═════ Records for the exercise ═════

(* ===== verification/FsPrint.v ===== *)
(** * FileSystem::Print: what the file system shows of itself

    [Print] of filesys/filehdr.cc, filesys/directory.cc and filesys/filesys.cc, which
    main calls for the option -D: text, as a list of characters, made from what the
    disk has. *)

From Stdlib Require Import String Ascii.
From S2P Require Import Prelude Params SectorStore BitMap FileHdr OpenFile Directory FileSys FsSpec.
Local Open Scope Z_scope.

(** The characters of a string of the source *)
Definition text (s : string) : list Z := (λ c, Z.of_nat (nat_of_ascii c)) <$> list_ascii_of_string s.

(** [printf("%x")] of an [unsigned char] *)
Definition hex_digit (z : Z) : Z := if z <? 10 then 48 + z else 87 + z.
Definition hex (z : Z) : list Z := if z <? 16 then [hex_digit z] else [hex_digit (z / 16); hex_digit (z mod 16)].

(** A byte of a file: as it is if it can be printed, and \%x if not *)
Definition show_byte (c : Z) : list Z := if (32 <=? c) && (c <=? 126) then [c] else 92 :: hex c.

Section Code.
Context {D : Type} `{SectorStore D}.
Variables (junk : nat → Z) (junkMap : nat → Z) (junkEntry : nat → DirectoryEntry).

(** ** FileHeader::Print *)

(** [for (...; (j < SectorSize) && (k < numBytes); j++, k++)], with [n] bytes of the
    sector left *)
Fixpoint Print_bytes (n : nat) (j k : Z) (h : FileHeader) (data : list Z) : result (list Z * Z) :=
  match n with
  | O => Ok ([], k)
  | S n =>
      if k <? numBytes h then
        c ← aget data j;
        '(out, k) ← Print_bytes n (j + 1) (k + 1) h data;
        Ok (show_byte c ++ out, k)
      else Ok ([], k)
  end.

(** The loop over the sectors *)
Fixpoint Print_sectors (n : nat) (i k : Z) (h : FileHeader) (d : D) : result (list Z * D) :=
  match n with
  | O => Ok ([], d)
  | S n =>
      s ← aget (dataSectors h) i;
      '(data, d) ← ReadSector s d;
      '(line, k) ← Print_bytes (Z.to_nat SectorSize) 0 k h data;
      '(rest, d) ← Print_sectors n (i + 1) k h d;
      Ok (line ++ [10] ++ rest, d)
  end.

Fixpoint Print_blocks (n : nat) (i : Z) (h : FileHeader) : result (list Z) :=
  match n with
  | O => Ok []
  | S n =>
      s ← aget (dataSectors h) i;
      rest ← Print_blocks n (i + 1) h;
      Ok (decimal s ++ [32] ++ rest)
  end.

Definition FileHeader_Print (h : FileHeader) (d : D) : result (list Z * D) :=
  blocks ← Print_blocks (Z.to_nat (numSectors h)) 0 h;
  '(lines, d) ← Print_sectors (Z.to_nat (numSectors h)) 0 0 h d;
  Ok (text "FileHeader contents.  File size: " ++ decimal (numBytes h) ++ text ".  File blocks:" ++ [10] ++ blocks ++
      [10] ++ text "File contents:" ++ [10] ++ lines, d).

(** ** Directory::Print *)

Fixpoint Print_entries (n : nat) (i : Z) (dir : Directory) (d : D) : result (list Z * D) :=
  match n with
  | O => Ok ([], d)
  | S n =>
      e ← aget (table dir) i;
      if inUse e then
        nm ← cstring (name e);
        '(hdr, d) ← FileHdr.FetchFrom (sector e) d;
        '(shown, d) ← FileHeader_Print hdr d;
        '(rest, d) ← Print_entries n (i + 1) dir d;
        Ok (text "Name: " ++ nm ++ text ", Sector: " ++ decimal (sector e) ++ [10] ++ shown ++ rest, d)
      else Print_entries n (i + 1) dir d
  end.

Definition Directory_Print (dir : Directory) (d : D) : result (list Z * D) :=
  '(out, d) ← Print_entries (Z.to_nat (tableSize dir)) 0 dir d;
  Ok (text "Directory contents:" ++ [10] ++ out ++ [10], d).

(** ** BitMap::Print, as text *)

Definition BitMap_Print (bm : BitMap) : result (list Z) :=
  bits ← BitMap.Print bm;
  Ok (text "Bitmap set:" ++ [10] ++ (Z.add 48 <$> bits) ++ [10]).

(** ** FileSystem::Print *)

Definition FileSystem_Print (fs : FileSystem) (d : D) : result (list Z * D) :=
  '(bitHdr, d) ← FileHdr.FetchFrom FreeMapSector d;
  '(shownBits, d) ← FileHeader_Print bitHdr d;
  '(dirHdr, d) ← FileHdr.FetchFrom DirectorySector d;
  '(shownDir, d) ← FileHeader_Print dirHdr d;
  '(freeMap, d) ← get_freeMap junk junkMap fs d;
  shownMap ← BitMap_Print freeMap;
  '(directory, d) ← get_directory junk junkEntry fs d;
  '(shownFiles, d) ← Directory_Print directory d;
  Ok (text "Bit map file header:" ++ [10] ++ shownBits ++ text "Directory file header:" ++ [10] ++ shownDir ++
      shownMap ++ shownFiles, d).
End Code.

(** ** What should be shown *)

(** The bytes of a file, a line for each of its sectors *)
Definition show_lines (n : nat) (bs : list Z) : list Z :=
  seq 0 n ≫= λ i, (take (Z.to_nat SectorSize) (drop (Z.to_nat SectorSize * i) bs) ≫= show_byte) ++ [10].

Definition show_file (h : FileHeader) (bs : list Z) : list Z :=
  text "FileHeader contents.  File size: " ++ decimal (numBytes h) ++ text ".  File blocks:" ++ [10] ++
  (data h ≫= λ s, decimal s ++ [32]) ++ [10] ++ text "File contents:" ++ [10] ++
  show_lines (Z.to_nat (numSectors h)) bs.

(** The file whose header is in sector [s] *)
Definition show_at (cs : list (list Z)) (s : Z) : list Z := show_file (hdr_at cs s) (file_at cs s).

Definition show_map (bm : BitMap) : list Z :=
  text "Bitmap set:" ++ [10] ++ ((λ b : bool, if b then 49 else 48) <$> view bm) ++ [10].

Definition show_entry (cs : list (list Z)) (e : list Z * Z) : list Z :=
  text "Name: " ++ e.1 ++ text ", Sector: " ++ decimal e.2 ++ [10] ++ show_at cs e.2.

Definition show_system (cs : list (list Z)) (dir : Directory) (bm : BitMap) : list Z :=
  text "Bit map file header:" ++ [10] ++ show_at cs FreeMapSector ++
  text "Directory file header:" ++ [10] ++ show_at cs DirectorySector ++
  show_map bm ++ text "Directory contents:" ++ [10] ++ (entries dir ≫= show_entry cs) ++ [10].

(** ** The headers *)

Section Headers.
Context {D : Type} `{SectorStoreLaws D}.

Lemma Print_bytes_spec n j k h dt : 0 <= j → j + Z.of_nat n <= Z.of_nat (length dt) → 0 <= k →
  Print_bytes n j k h dt =
  Ok (take (Z.to_nat (numBytes h - k)) (take n (drop (Z.to_nat j) dt)) ≫= show_byte,
      k + Z.max 0 (Z.min (Z.of_nat n) (numBytes h - k))).
Proof.
  revert j k. induction n as [|n IH]; intros j k Hj Hl Hk; cbn [Print_bytes].
  { rewrite take_0, take_nil. f_equal. f_equal. lia. }
  destruct (Z.ltb_spec k (numBytes h)).
  - destruct (lookup_lt_is_Some_2 dt (Z.to_nat j)) as [c Hc]; [lia|].
    rewrite (drop_S _ _ _ Hc). unfold aget. rewrite (proj2 (Z.ltb_ge j 0)) by lia. rewrite Hc. cbn [mbind result_bind].
    rewrite IH by lia. cbn [mbind result_bind firstn]. replace (Z.to_nat (j + 1)) with (S (Z.to_nat j)) by lia.
    replace (Z.to_nat (numBytes h - k)) with (S (Z.to_nat (numBytes h - (k + 1)))) by lia. cbn [firstn].
    rewrite bind_cons. f_equal. f_equal. lia.
  - replace (Z.to_nat (numBytes h - k)) with 0%nat by lia. rewrite take_0. f_equal. f_equal. lia.
Qed.

(** A sector of a file *)
Lemma image_sector cs h (i : nat) s : disk_image cs → wf_hdr h → data h !! i = Some s →
  take 256 (drop (256 * i) (file_image cs h)) = sect cs s.
Proof.
  intros Hcs Hh Hs. pose proof (data_sectors cs h Hcs Hh) as Hd. unfold file_image.
  apply list_elem_of_split_length in Hs as (a & b & Hab & ->). rewrite Hab, fmap_app in *.
  apply Forall_app in Hd as [Ha Hb]. rewrite fmap_cons in *. apply Forall_cons in Hb as [Hl _].
  rewrite join_app. pose proof (join_length _ 256 Ha) as Hla. rewrite length_fmap in Hla.
  rewrite drop_app_length' by done. change (mjoin (?x :: ?l)) with (x ++ mjoin l). by rewrite take_app_length'.
Qed.

Lemma data_aget h (i : nat) s : data h !! i = Some s → aget (dataSectors h) (Z.of_nat i) = Ok s.
Proof. intros Hs. apply aget_Ok. split; [lia|]. rewrite Nat2Z.id. unfold data in Hs. by apply lookup_take_Some in Hs as []. Qed.

Lemma Print_sectors_spec n (i : nat) h (d : D) : ready d → wf_hdr h → (i + n)%nat = Z.to_nat (numSectors h) →
  ∃ d', Print_sectors n (Z.of_nat i) (Z.min (SectorSize * Z.of_nat i) (numBytes h)) h d =
      Ok (seq i n ≫= (λ i, (take (Z.to_nat SectorSize) (drop (Z.to_nat SectorSize * i)
            (file_bytes (contents d) h)) ≫= show_byte) ++ [10]), d') ∧
    ready d' ∧ contents d' = contents d.
Proof.
  intros Hr Hh. revert i d Hr. induction n as [|n IH]; intros i d Hr Hin; cbn [Print_sectors]; [by exists d|].
  pose proof (data_length h Hh) as Hdl. destruct (lookup_lt_is_Some_2 (data h) i) as [s Hs]; [lia|].
  rewrite (data_aget _ _ _ Hs). cbn [mbind result_bind].
  assert (sector_range s) as Hsr by (eapply Forall_lookup_1; [apply (wf_range _ Hh)|done]).
  destruct (read_sector d s Hr Hsr) as (d1 & -> & Hr1 & Hc1). cbn [mbind result_bind].
  destruct (sect_is_sector (contents d) s (ready_image _ Hr) Hsr) as [Hsl _].
  pose proof (wf_bytes _ Hh) as Hb. change (Z.to_nat SectorSize) with 256%nat. unfold SectorSize in *.
  rewrite Print_bytes_spec by lia. cbn [mbind result_bind].
  replace (Z.min (256 * Z.of_nat i) (numBytes h) + _) with (Z.min (256 * Z.of_nat (S i)) (numBytes h)) by lia.
  replace (Z.of_nat i + 1) with (Z.of_nat (S i)) by lia.
  destruct (IH (S i) d1 Hr1 ltac:(lia)) as (d2 & Hrun & Hr2 & Hc2). rewrite Hrun. cbn [mbind result_bind].
  exists d2. split; [|by rewrite Hc2]. cbn [seq]. rewrite bind_cons, Hc1.
  do 2 f_equal. rewrite <- app_assoc. f_equal. f_equal. unfold file_bytes.
  rewrite <- (image_sector _ _ _ _ (ready_image _ Hr) Hh Hs). change (Z.to_nat 0) with 0%nat.
  rewrite drop_0, skipn_firstn_comm, !take_take. f_equal. lia.
Qed.

Lemma Print_blocks_spec n (i : nat) h : wf_hdr h → (i + n)%nat = Z.to_nat (numSectors h) →
  Print_blocks n (Z.of_nat i) h = Ok (drop i (data h) ≫= λ s, decimal s ++ [32]).
Proof.
  intros Hh. pose proof (data_length h Hh) as Hdl. revert i. induction n as [|n IH]; intros i Hin; cbn [Print_blocks].
  { by rewrite drop_ge by lia. }
  destruct (lookup_lt_is_Some_2 (data h) i) as [s Hs]; [lia|]. rewrite (data_aget _ _ _ Hs). cbn [mbind result_bind].
  replace (Z.of_nat i + 1) with (Z.of_nat (S i)) by lia. rewrite IH by lia. cbn [mbind result_bind].
  by rewrite (drop_S _ _ _ Hs), bind_cons, <- app_assoc.
Qed.

Lemma FileHeader_Print_spec h (d : D) : ready d → wf_hdr h →
  ∃ d', FileHeader_Print h d = Ok (show_file h (file_bytes (contents d) h), d') ∧ ready d' ∧ contents d' = contents d.
Proof.
  intros Hr Hh. unfold FileHeader_Print. pose proof (Print_blocks_spec _ 0 h Hh eq_refl) as Hbl.
  change (Z.of_nat 0) with 0 in Hbl. rewrite drop_0 in Hbl. rewrite Hbl. cbn [mbind result_bind].
  destruct (Print_sectors_spec _ 0 h d Hr Hh eq_refl) as (d' & Hrun & Hr' & Hc').
  change (Z.of_nat 0) with 0 in Hrun. rewrite Z.mul_0_r, Z.min_l in Hrun by apply Hh.
  rewrite Hrun. exists d'. split; [done|by split].
Qed.
(* ===== verification/Threads.v ===== *)
(** * threads/scheduler.cc and threads/thread.cc

    Thread control blocks, the FIFO ready list and the dispatcher.  A routine
    that can switch threads leaves what it still has to do as frames on its
    thread's stack before [Run] makes another thread the current one: this is
    what [SWITCH] of threads/switch.s does with the machine's stack pointer. *)

From S2P Require Import Prelude Params.
From S2P Require Import LList.
From S2P Require Import Kernel Interrupt.
From S2P Require Machine.
Local Open Scope Z_scope.

(** ** Scheduler *)

Definition setStatus (t : tid) (st : ThreadStatus) (k : Kernel) : result Kernel :=
  upd_thread k t (set_tstatus st).

Definition ReadyToRun (t : tid) (k : Kernel) : result Kernel :=
  k ← setStatus t READY k;
  Ok (set_readyList k (aAppend (readyList k) (Some t))).

Definition FindNextToRun (k : Kernel) : option tid * Kernel :=
  let '(t, l) := aRemove (readyList k) in (t, set_readyList k l).

Definition WakeUpFromJoin (t : tid) (k : Kernel) : result Kernel :=
  k ← upd_thread k t (set_isJoined false);
  k ← setStatus t READY k;
  Ok (set_readyList k (aPrepend (readyList k) (Some t))).

(** [Thread::CheckOverflow] *)
Definition CheckOverflow (t : tid) (k : Kernel) : result unit :=
  th ← get_thread k t;
  match stack th with None => Ok tt | Some w => ASSERT (w =? STACK_FENCEPOST) end.

(** The registers [i], [i + 1], ... of the machine. *)
Fixpoint read_registers (n : nat) (i : Z) (m : Machine.Machine) : result (list Z) :=
  match n with
  | O => Ok []
  | S n => r ← Machine.ReadRegister m i; rs ← read_registers n (i + 1) m; Ok (r :: rs)
  end.

Fixpoint write_registers (i : Z) (rs : list Z) (m : Machine.Machine) : result Machine.Machine :=
  match rs with
  | [] => Ok m
  | r :: rs => m ← Machine.WriteRegister m i r; write_registers (i + 1) rs m
  end.

Definition the_machine (k : Kernel) : result Machine.Machine :=
  match machine k with Some m => Ok m | None => Undefined end.

Definition SaveUserState (t : tid) (k : Kernel) : result Kernel :=
  m ← the_machine k;
  rs ← read_registers (Z.to_nat NumTotalRegs) 0 m;
  upd_thread k t (set_userRegisters rs).

Definition RestoreUserState (t : tid) (k : Kernel) : result Kernel :=
  th ← get_thread k t;
  m ← the_machine k;
  rs ← aslice (userRegisters th) 0 NumTotalRegs;
  m ← write_registers 0 rs m;
  Ok (set_machine k (Some m)).

(** userprog/addrspace.cc: [AddrSpace::RestoreState] ([SaveState] is empty) *)
Definition RestoreState (s : Space) (k : Kernel) : result Kernel :=
  m ← the_machine k;
  Ok (set_machine k (Some (Machine.set_pageTable m (Some (spaceTable s)) (numPages s)))).

(** [Scheduler::Run] up to and including [SWITCH] *)
Definition Run (nextThread : tid) (k : Kernel) : result Kernel :=
  let oldThread := currentThread k in
  th ← get_thread k oldThread;
  k ← match space th with None => Ok k | Some _ => SaveUserState oldThread k end;
  CheckOverflow oldThread k;;
  k ← push FRunTail k;
  let k := set_current k nextThread in
  setStatus nextThread RUNNING k.

(** [Thread::~Thread] *)
Definition delete_thread (t : tid) (k : Kernel) : result Kernel :=
  ASSERT (negb (bool_decide (t = currentThread k)));;
  Ok (set_threads k (delete t (threads k))).

(** [Scheduler::Run] after [SWITCH], in the thread switched to *)
Definition Run_tail (k : Kernel) : result Kernel :=
  k ← match threadToBeDestroyed k with
      | None => Ok k
      | Some t => k ← delete_thread t k; Ok (set_doomed k None)
      end;
  th ← get_thread k (currentThread k);
  match space th with
  | None => Ok k
  | Some s => k ← RestoreUserState (currentThread k) k; RestoreState s k
  end.

(** ** Thread *)

Definition newThread (junkRegs : list Z) (k : Kernel) : tid * Kernel :=
  let t := fresh (dom (threads k)) in
  (t, put_thread k t (newThread_obj junkRegs)).

(** The first frame on the new stack is [ThreadRoot]: enable interrupts, call
    the procedure, finish. *)
Definition StackAllocate (t : tid) (func : list Call) (k : Kernel) : result Kernel :=
  upd_thread k t
    (set_stack STACK_FENCEPOST ([FInterruptEnable] ++ (Do <$> func) ++ [FThreadFinish])).

Definition Fork (t : tid) (func : list Call) (k : Kernel) : result Kernel :=
  k ← StackAllocate t func k;
  '(oldLevel, k) ← SetLevel IntOff k;
  k ← ReadyToRun t k;
  '(_, k) ← SetLevel oldLevel k;
  Ok k.

Definition Yield (k : Kernel) : result Kernel :=
  '(oldLevel, k) ← SetLevel IntOff k;
  match FindNextToRun k with
  | (Some nextThread, k) =>
      k ← ReadyToRun (currentThread k) k;
      k ← push (FSetLevel oldLevel) k;
      Run nextThread k
  | (None, k) => '(_, k) ← SetLevel oldLevel k; Ok k
  end.

(** [Sleep] up to its loop *)
Definition Sleep (k : Kernel) : result Kernel :=
  ASSERT (bool_decide (level (interrupt k) = IntOff));;
  k ← setStatus (currentThread k) BLOCKED k;
  push FSleepLoop k.

(** the loop of [Sleep], and the dispatch of the next thread *)
Definition Sleep_loop (call_handler : Handler → Kernel → result Kernel) (k : Kernel)
  : result Kernel :=
  match FindNextToRun k with
  | (None, k) => k ← push FSleepLoop k; Idle call_handler k
  | (Some nextThread, k) => Run nextThread k
  end.

(** The loop of [Finish] that takes the thread off [activeThreads]:
    [for (i = 0; i < activeThreads->getSize(); i++)].  The size never grows, so
    [n] iterations are enough when it starts at most [i + n]. *)
Fixpoint forget_loop (n : nat) (i : Z) (me : tid) (l : alist tid) : result (alist tid) :=
  if i <? asize l then
    match n with
    | O => NoFuel
    | S n =>
        let '(tempThread, l) := aRemove l in
        let l := if bool_decide (tempThread = Some me) then l else aAppend l tempThread in
        forget_loop n (i + 1) me l
    end
  else Ok l.

Definition Finish (USER_PROGRAM : bool) (junkRegs : list Z) (k : Kernel) : result Kernel :=
  '(_, k) ← SetLevel IntOff k;
  let me := currentThread k in
  let k := set_doomed k (Some me) in
  k ← (if USER_PROGRAM then
         th ← get_thread k me;
         k ← match parent th with None => Ok k | Some p => WakeUpFromJoin p k end;
         let '(tempThread, k) := newThread junkRegs k in
         k ← upd_thread k tempThread (set_ID (-1));
         l ← forget_loop (Z.to_nat (asize (activeThreads k))) 0 me (activeThreads k);
         Ok (set_activeThreads k l)
       else Ok k);
  Sleep k.

(** ** Registers across a switch *)

Lemma read_registers_run n i m :
  Z.of_nat (length (Machine.registers m)) = NumTotalRegs → 0 <= i → i + Z.of_nat n <= NumTotalRegs →
  read_registers n i m = Ok (take n (drop (Z.to_nat i) (Machine.registers m))).
Proof.
  revert i. induction n as [|n IH]; intros i Hl Hi Hn; [done|]. cbn [read_registers].
  unfold Machine.ReadRegister. rewrite (proj2 (Z.leb_le _ _)), (proj2 (Z.ltb_lt _ _)) by lia.
  cbn [andb ASSERT mbind result_bind].
  destruct (aget_in (Machine.registers m) i) as [r Hr]; [lia|]. rewrite Hr. cbn [mbind result_bind].
  rewrite IH by lia. cbn [mbind result_bind]. apply aget_Ok in Hr as [_ Hr].
  rewrite (drop_S _ r _ Hr). cbn [take]. do 4 f_equal. lia.
Qed.

Lemma write_registers_run i rs m :
  Z.of_nat (length (Machine.registers m)) = NumTotalRegs → 0 <= i →
  i + Z.of_nat (length rs) <= NumTotalRegs →
  write_registers i rs m =
  Ok (Machine.set_registers m (take (Z.to_nat i) (Machine.registers m) ++ rs ++
        drop (Z.to_nat i + length rs) (Machine.registers m))).
Proof.
  revert i m. induction rs as [|r rs IH]; intros i m Hl Hi Hn; cbn [write_registers length] in *.
  - rewrite Nat.add_0_r. cbn [app]. rewrite take_drop. by destruct m.
  - unfold Machine.WriteRegister. rewrite (proj2 (Z.leb_le _ _)), (proj2 (Z.ltb_lt _ _)) by lia.
    cbn [andb ASSERT mbind result_bind]. rewrite aset_Ok by lia. cbn [mbind result_bind].
    rewrite IH by (cbn [Machine.registers Machine.set_registers]; rewrite ?length_insert; lia).
    unfold Machine.set_registers. cbn. do 2 f_equal.
    replace (Z.to_nat (i + 1)) with (S (Z.to_nat i)) by lia.
    rewrite (take_S_r _ _ r) by (apply list_lookup_insert_eq; lia).
    rewrite take_insert_ge, drop_insert_lt by lia. rewrite <- app_assoc. cbn. do 4 f_equal. lia.
Qed.

Lemma SaveUserState_run t th m k :
  threads k !! t = Some th → machine k = Some m →
  Z.of_nat (length (Machine.registers m)) = NumTotalRegs →
  SaveUserState t k = Ok (put_thread k t (set_userRegisters (Machine.registers m) th)).
Proof.
  intros Ht Hm Hl. unfold SaveUserState, the_machine. rewrite Hm. cbn [mbind result_bind].
  rewrite read_registers_run by (done || unfold NumTotalRegs; lia). cbn [mbind result_bind].
  unfold upd_thread, get_thread. rewrite Ht. cbn [mbind result_bind].
  rewrite drop_0, take_ge by (unfold NumTotalRegs in *; lia). done.
Qed.

Lemma RestoreUserState_run t th m k :
  threads k !! t = Some th → machine k = Some m →
  Z.of_nat (length (Machine.registers m)) = NumTotalRegs →
  Z.of_nat (length (userRegisters th)) = NumTotalRegs →
  RestoreUserState t k = Ok (set_machine k (Some (Machine.set_registers m (userRegisters th)))).
Proof.
  intros Ht Hm Hl Hu. unfold RestoreUserState, get_thread, the_machine. rewrite Ht, Hm.
  cbn [mbind result_bind]. rewrite aslice_Ok by (unfold NumTotalRegs in *; lia).
  cbn [mbind result_bind]. rewrite drop_0, take_ge by (unfold NumTotalRegs in *; lia).
  rewrite write_registers_run by (done || lia). cbn [mbind result_bind take Z.to_nat app].
  rewrite drop_ge by (unfold NumTotalRegs in *; lia). by rewrite app_nil_r.
Qed.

═════

_Your goal:_ Of the entries above, repeat exactly the lines between the line with "k ← push FRunTail k;" and the line with "(t, put_thread k", inclusive, and no others.

_Task answer:_
  k ← push FRunTail k;
  let k := set_current k nextThread in
  setStatus nextThread RUNNING k.

(** [Thread::~Thread] *)
Definition delete_thread (t : tid) (k : Kernel) : result Kernel :=
  ASSERT (negb (bool_decide (t = currentThread k)));;
  Ok (set_threads k (delete t (threads k))).

(** [Scheduler::Run] after [SWITCH], in the thread switched to *)
Definition Run_tail (k : Kernel) : result Kernel :=
  k ← match threadToBeDestroyed k with
      | None => Ok k
      | Some t => k ← delete_thread t k; Ok (set_doomed k None)
      end;
  th ← get_thread k (currentThread k);
  match space th with
  | None => Ok k
  | Some s => k ← RestoreUserState (currentThread k) k; RestoreState s k
  end.

(** ** Thread *)

Definition newThread (junkRegs : list Z) (k : Kernel) : tid * Kernel :=
  let t := fresh (dom (threads k)) in
  (t, put_thread k t (newThread_obj junkRegs)).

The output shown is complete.